Los amplificadores valvulares eran unas estufas, con una eficiencia del 30% de AF. 


Como mencioné mas arriba hay que creer en lo que nos dicen las marcas, sino directamente no hay información válida para analizar...


Saludos

PD: 30% de distorción  mmm.... no entendí


----------



## Yoangel Lazaro (May 16, 2010)

ehbressan dijo:


> de vuelta, hacer parlantes con alto SPL es caro, por eso se usan para sonido profesional.


Discúlpame que difiera contigo. Es creíble lo que dices. Aunque relativamente, me parece que dieras entender que gran SPL es sinónimo de calidad del parlante. 

Pienso, para "Audio Profesional" se necesitan parlantes muy sensibles para que se puedan "oír o escuchar" en los conciertos, sacrificando un poco "la calidad". Lo digo porque esos altavoces, en general, tienen un Fs "alto", por lo que bajas frecuencias (menores de ~55Hz) se perciben atenuadas, y hablo de los altavoces diseñados para bajos (woofer's). Sin contar que los driver de compresion tienen muy buen SPL (y con baja potencia) pero mucha distorsión. 

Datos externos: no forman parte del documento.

(** [dbUp]: the database answers probes; [roleOk]: the engine accepts the
    role switch; [commitOk]: it accepts the commit, and aborts the
    transaction when it does not. *)
Definition env (dbUp roleOk commitOk : bool) : Env nat nat :=
  {| sqlenv := {| Database.sql_Open := fun _ => true;
                  Database.sql_Ping := fun _ _ => dbUp |};
     time_Now := now;
     jwt_SignedString := fun _ _ _ => Some "shop-token";
     jwt_Parse := fun tokenString keyFunc =>
       if String.eqb tokenString "shop-token" then
         match keyFunc shopToken with
         | Some key => if String.eqb key "s3cret" then Some shopToken else None
         | None => None
         end
       else None;
     json_Marshal := fun _ => Some "{}";
     db_QueryRow := fun _ arg st =>
       (st,
        Some (if String.eqb arg "api-key"
              then {| NullString_String := "demo"; NullString_Valid := true |}
              else {| NullString_String := EmptyString; NullString_Valid := false |}));
     db_BeginTx := fun st => Some st;
     tx_Exec := fun _ s => if roleOk then Some s else None;
     tx_QueryRow := fun query _ s =>
       if String.eqb query "SELECT api.server_info($1::jsonb)::json"
       then inr (S s, "{}")
       else inl "function does not exist";
     tx_Commit := fun s => if commitOk then Some s else None;
     tx_CommitError := fun _ st => CommitRefused st |}.

Definition request (database function authorization : string) (id : Any)
  : Context :=
  {| Param := fun k =>
       if String.eqb k "database" then database
       else if String.eqb k "function" then function else EmptyString;
     GetHeader := fun k =>
       if String.eqb k "Authorization" then authorization else EmptyString;
     jsonLoginRequest :=
       Some {| LoginRequest.Login := "demo"; LoginRequest.Password := "pw" |};
     jsonJSONRPCRequest :=
       Some {| JSONRPCRequest.JSONRPC := "2.0";
               JSONRPCRequest.Method := function;
               JSONRPCRequest.Params := ∅;
               JSONRPCRequest.ID := id |};
     Keys := ∅ |}.

(** The same request once [authMiddleware] has resolved the role. *)
Definition authenticated (role : string) (c : Context) : Context :=
  Set_ c "db_role" (AString role).

Definition noPools : Database.Pools :=
  {| Database.dbConnections := ∅; Database.clock := 0;
     Database.handles := 0; Database.slog := [] |}.

Definition world : World nat nat :=
  {| pools := noPools; committed := 0%nat; tx := None |}.

(** Requests of the protected route, as they arrive. *)
Definition shopCall : Context :=
  request "shop" "api.server_info" "Bearer shop-token" (AString "7").

Definition warehouseCall : Context :=
  request "warehouse" "api.server_info" "Bearer shop-token" (AString "7").

Definition noHeader : Context :=
  request "shop" "api.server_info" EmptyString (AString "7").

Definition schemeOnly : Context :=
  request "shop" "api.server_info" "Bearer" (AString "7").

Definition loginCall : Context :=
  request "shop" "login" EmptyString (AString "7").

Definition apiKeyCall : Context :=
  request "shop" "api.server_info" "Bearer api-key" (AString "7").

Definition loginCallWithToken : Context :=
  request "shop" "login" "Bearer shop-token" (AString "7").

(** Requests as the handler gets them from the middleware. *)
Definition dispatch : Context := authenticated "demo" shopCall.

Definition oddName : string := "pg_sleep(10)::text||".

Definition oddCall : Context :=
  authenticated "demo"
    (request "shop" oddName "Bearer shop-token" (AString "7")).

Definition oddRole : string := "de" +:+ Strings.dq +:+ "mo".

Definition oddRoleCall : Context := authenticated oddRole shopCall.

Por otro lado, los altavoces de Car Audio (subwoofer's) tienen Fs (y SPL) mas bajos, he visto desde 25Hz hasta 18Hz (el mas bajo, que he visto).  Si, lo se, son estéticamente "muy lindos" y parecen de juguete, pero algunos "suenan bien". Total, algunos dicen, cuando un sistema "suena bien" no pareciese que "suene duro", o algo así dicen. 

Y he leído a muchos que dicen no les gusta el subwoofer de carro porque _retumba_, y muchas veces es cierto porque hay personas que "no saben" usar un ecualizador. Pero del que sabe dar un "buen uso" sobre los parámetros técnicos (T/S, etc) y ecualización en general, puede hacer algo lindo con un subwoofer de Car Audio, pienso.



ehbressan dijo:


> (desde el vamos, la potencia no se mide en watts RMS, los watts RMS no existen, lo que existen es volts RMS y amperes, pero todo el mundo acepta el termino)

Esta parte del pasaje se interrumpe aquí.